### Assigned task
Find the line with "Definition rev (s" in the entries below, then reproduce it and every line after it down to and including the line with "(** The truth value of a [str]. *)", exactly.

Stored data entries:

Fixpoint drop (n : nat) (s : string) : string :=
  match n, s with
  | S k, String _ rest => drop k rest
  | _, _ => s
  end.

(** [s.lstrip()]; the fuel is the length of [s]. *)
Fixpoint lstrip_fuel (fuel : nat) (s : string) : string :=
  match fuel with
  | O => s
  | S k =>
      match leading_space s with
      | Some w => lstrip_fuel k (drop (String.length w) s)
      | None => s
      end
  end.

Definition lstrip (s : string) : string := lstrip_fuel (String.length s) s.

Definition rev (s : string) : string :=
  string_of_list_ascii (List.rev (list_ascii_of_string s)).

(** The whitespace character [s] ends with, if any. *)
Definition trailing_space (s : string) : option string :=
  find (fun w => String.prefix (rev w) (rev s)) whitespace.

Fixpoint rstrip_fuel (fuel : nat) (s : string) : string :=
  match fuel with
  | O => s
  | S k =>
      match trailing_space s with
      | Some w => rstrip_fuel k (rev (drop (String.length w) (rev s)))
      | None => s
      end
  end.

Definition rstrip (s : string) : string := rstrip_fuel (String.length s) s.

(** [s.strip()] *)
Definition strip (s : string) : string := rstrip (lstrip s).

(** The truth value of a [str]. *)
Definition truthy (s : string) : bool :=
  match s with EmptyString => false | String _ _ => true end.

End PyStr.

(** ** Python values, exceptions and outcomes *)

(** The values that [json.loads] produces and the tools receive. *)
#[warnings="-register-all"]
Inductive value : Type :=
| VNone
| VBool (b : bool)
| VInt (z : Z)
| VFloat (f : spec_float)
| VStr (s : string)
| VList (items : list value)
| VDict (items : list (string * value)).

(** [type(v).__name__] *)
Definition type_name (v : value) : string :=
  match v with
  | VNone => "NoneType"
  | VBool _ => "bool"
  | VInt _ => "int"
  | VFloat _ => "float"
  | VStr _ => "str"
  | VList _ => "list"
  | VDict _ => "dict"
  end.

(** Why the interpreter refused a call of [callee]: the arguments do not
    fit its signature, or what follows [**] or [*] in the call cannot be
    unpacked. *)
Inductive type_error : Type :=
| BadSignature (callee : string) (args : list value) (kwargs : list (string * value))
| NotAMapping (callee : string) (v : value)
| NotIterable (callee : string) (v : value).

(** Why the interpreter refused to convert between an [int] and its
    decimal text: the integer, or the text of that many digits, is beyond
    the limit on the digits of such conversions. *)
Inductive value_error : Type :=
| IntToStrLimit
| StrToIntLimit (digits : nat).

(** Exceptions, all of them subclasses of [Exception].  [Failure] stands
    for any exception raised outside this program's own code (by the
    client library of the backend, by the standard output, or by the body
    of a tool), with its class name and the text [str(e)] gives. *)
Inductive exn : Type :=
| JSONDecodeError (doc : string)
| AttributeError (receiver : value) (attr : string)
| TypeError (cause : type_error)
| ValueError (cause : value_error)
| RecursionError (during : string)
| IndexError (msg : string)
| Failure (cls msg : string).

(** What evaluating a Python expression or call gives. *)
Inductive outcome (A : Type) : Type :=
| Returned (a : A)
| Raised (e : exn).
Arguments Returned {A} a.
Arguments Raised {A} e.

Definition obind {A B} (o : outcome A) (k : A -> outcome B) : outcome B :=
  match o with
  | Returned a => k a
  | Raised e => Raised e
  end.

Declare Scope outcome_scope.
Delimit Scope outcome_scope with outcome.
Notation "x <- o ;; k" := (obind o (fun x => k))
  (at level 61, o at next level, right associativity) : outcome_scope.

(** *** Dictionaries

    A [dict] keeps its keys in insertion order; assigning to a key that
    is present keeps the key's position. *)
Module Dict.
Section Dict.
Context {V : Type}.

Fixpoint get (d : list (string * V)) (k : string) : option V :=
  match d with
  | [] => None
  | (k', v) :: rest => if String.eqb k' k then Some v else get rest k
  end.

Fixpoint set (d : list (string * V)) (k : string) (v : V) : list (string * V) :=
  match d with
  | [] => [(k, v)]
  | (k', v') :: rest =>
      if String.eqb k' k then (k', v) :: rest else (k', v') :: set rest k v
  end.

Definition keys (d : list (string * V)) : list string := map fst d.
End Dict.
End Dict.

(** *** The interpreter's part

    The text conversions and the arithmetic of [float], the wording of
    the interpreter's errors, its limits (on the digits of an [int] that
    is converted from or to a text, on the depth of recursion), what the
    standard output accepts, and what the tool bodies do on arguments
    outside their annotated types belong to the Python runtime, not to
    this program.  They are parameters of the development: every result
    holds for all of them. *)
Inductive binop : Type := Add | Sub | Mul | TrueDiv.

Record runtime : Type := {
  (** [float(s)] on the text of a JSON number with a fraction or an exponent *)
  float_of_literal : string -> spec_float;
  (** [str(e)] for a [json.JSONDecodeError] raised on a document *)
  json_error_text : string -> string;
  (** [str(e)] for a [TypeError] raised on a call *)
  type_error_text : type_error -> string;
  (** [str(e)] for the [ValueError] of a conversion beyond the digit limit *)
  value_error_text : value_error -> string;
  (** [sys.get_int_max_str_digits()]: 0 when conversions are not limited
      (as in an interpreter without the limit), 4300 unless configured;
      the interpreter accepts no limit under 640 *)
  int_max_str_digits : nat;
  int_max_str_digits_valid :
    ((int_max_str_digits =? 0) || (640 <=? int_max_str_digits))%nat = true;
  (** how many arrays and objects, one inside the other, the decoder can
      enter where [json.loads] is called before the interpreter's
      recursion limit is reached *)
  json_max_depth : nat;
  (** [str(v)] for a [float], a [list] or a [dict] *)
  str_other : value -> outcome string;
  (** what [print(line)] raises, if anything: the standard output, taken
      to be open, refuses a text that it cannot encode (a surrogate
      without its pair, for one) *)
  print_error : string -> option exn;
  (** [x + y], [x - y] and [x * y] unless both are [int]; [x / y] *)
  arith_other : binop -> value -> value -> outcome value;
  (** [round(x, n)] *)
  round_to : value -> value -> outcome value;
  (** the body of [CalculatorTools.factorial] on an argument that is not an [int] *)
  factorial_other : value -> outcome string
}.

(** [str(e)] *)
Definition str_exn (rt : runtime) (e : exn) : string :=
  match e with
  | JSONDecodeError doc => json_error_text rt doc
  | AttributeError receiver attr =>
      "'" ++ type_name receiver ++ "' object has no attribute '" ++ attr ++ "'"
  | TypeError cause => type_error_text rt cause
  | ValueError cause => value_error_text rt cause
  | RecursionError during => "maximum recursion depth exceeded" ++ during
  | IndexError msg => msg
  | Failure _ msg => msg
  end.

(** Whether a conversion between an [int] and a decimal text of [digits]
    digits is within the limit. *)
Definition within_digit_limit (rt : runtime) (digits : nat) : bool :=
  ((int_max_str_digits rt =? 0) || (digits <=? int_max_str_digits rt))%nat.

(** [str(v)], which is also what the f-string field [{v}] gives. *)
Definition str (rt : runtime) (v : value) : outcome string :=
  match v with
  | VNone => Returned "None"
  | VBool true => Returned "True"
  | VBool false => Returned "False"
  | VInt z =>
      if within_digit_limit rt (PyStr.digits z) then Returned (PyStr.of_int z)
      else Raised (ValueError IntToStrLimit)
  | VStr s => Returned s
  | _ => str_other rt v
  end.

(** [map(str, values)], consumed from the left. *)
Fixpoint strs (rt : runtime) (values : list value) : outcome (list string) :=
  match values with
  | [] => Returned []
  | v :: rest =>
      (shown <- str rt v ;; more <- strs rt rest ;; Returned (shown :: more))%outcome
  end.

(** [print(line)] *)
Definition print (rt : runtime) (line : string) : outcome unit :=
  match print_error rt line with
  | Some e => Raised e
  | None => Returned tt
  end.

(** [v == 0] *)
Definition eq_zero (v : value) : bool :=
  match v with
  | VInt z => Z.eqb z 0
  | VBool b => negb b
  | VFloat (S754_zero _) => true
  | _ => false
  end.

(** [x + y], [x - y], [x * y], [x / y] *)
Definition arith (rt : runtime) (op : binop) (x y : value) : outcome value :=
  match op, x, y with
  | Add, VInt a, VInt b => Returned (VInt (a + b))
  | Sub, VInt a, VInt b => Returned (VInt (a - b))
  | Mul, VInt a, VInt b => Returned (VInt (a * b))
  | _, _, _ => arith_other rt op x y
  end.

### Result
Definition rev (s : string) : string :=
  string_of_list_ascii (List.rev (list_ascii_of_string s)).

(** The whitespace character [s] ends with, if any. *)
Definition trailing_space (s : string) : option string :=
  find (fun w => String.prefix (rev w) (rev s)) whitespace.

Fixpoint rstrip_fuel (fuel : nat) (s : string) : string :=
  match fuel with
  | O => s
  | S k =>
      match trailing_space s with
      | Some w => rstrip_fuel k (rev (drop (String.length w) (rev s)))
      | None => s
      end
  end.

Definition rstrip (s : string) : string := rstrip_fuel (String.length s) s.

(** [s.strip()] *)
Definition strip (s : string) : string := rstrip (lstrip s).

(** The truth value of a [str]. *)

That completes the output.